START Provided records
(** X1. In every reachable world a click on the Generate button reaches
    the handler exactly when nothing is in flight and both the name and the
    sample are non-empty, and otherwise changes nothing.  When it does, and
    the name can be encoded, it issues the create call for the held name
    and sample; when the name holds a lone surrogate it issues nothing,
    shows ['Error creating persona'], logs the [URIError] and leaves every
    state cell as it was. *)
Theorem generate_click_dispatches (evs : list Event) :
  let w := run evs init in
  let ready := isNil (inflight w) && truthyString (name (hooks w)) &&
               truthyString (sample (hooks w)) in
  emitted ClickGenerate w =
    (if ready
     then if hasLoneSurrogate (name (hooks w))
          then [Alert "Error creating persona"; ConsoleError URIError]
          else [Post (post ("/persona/?name=" ++
                            encodeURIComponent (name (hooks w)))
                           (sample (hooks w)))]
     else []) /\
  (ready = false -> step ClickGenerate w = w) /\
  (hasLoneSurrogate (name (hooks w)) = true ->
   hooks (step ClickGenerate w) = hooks w /\
   inflight (step ClickGenerate w) = inflight w).
Proof.
  intros w ready; subst ready.
  pose proof (js_gated_reachable evs) as (_ & Hload & _). fold w in Hload.
  clearbody w. unfold emitted, step, render; cbn [generateDisabled].
  rewrite Hload.
  destruct (isNil (inflight w)) eqn:Hnil,
    (truthyString (name (hooks w))), (truthyString (sample (hooks w)));
    cbn [negb orb andb];
    try (rewrite skipn_length; repeat split; reflexivity).
  unfold generatePersona, tryEncodeURIComponent.
  cbn [hooks name sample setLoading].
  destruct (hasLoneSurrogate (name (hooks w))); cbn [trace hooks inflight];
    rewrite skipn_length_app.
  - split; [reflexivity|]. split; [discriminate|]. intros _.
    split; [|reflexivity]. apply js_setLoading_idle. rewrite Hload.
    reflexivity.
  - split; [reflexivity|]. split; discriminate.
Qed.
END Provided records
Copy exactly the line that contains "shows ['Error creating" and every line after it through the end of the entries, with nothing added.

    shows ['Error creating persona'], logs the [URIError] and leaves every
    state cell as it was. *)
Theorem generate_click_dispatches (evs : list Event) :
  let w := run evs init in
  let ready := isNil (inflight w) && truthyString (name (hooks w)) &&
               truthyString (sample (hooks w)) in
  emitted ClickGenerate w =
    (if ready
     then if hasLoneSurrogate (name (hooks w))
          then [Alert "Error creating persona"; ConsoleError URIError]
          else [Post (post ("/persona/?name=" ++
                            encodeURIComponent (name (hooks w)))
                           (sample (hooks w)))]
     else []) /\
  (ready = false -> step ClickGenerate w = w) /\
  (hasLoneSurrogate (name (hooks w)) = true ->
   hooks (step ClickGenerate w) = hooks w /\
   inflight (step ClickGenerate w) = inflight w).
Proof.
  intros w ready; subst ready.
  pose proof (js_gated_reachable evs) as (_ & Hload & _). fold w in Hload.
  clearbody w. unfold emitted, step, render; cbn [generateDisabled].
  rewrite Hload.
  destruct (isNil (inflight w)) eqn:Hnil,
    (truthyString (name (hooks w))), (truthyString (sample (hooks w)));
    cbn [negb orb andb];
    try (rewrite skipn_length; repeat split; reflexivity).
  unfold generatePersona, tryEncodeURIComponent.
  cbn [hooks name sample setLoading].
  destruct (hasLoneSurrogate (name (hooks w))); cbn [trace hooks inflight];
    rewrite skipn_length_app.
  - split; [reflexivity|]. split; [discriminate|]. intros _.
    split; [|reflexivity]. apply js_setLoading_idle. rewrite Hload.
    reflexivity.
  - split; [reflexivity|]. split; discriminate.
Qed.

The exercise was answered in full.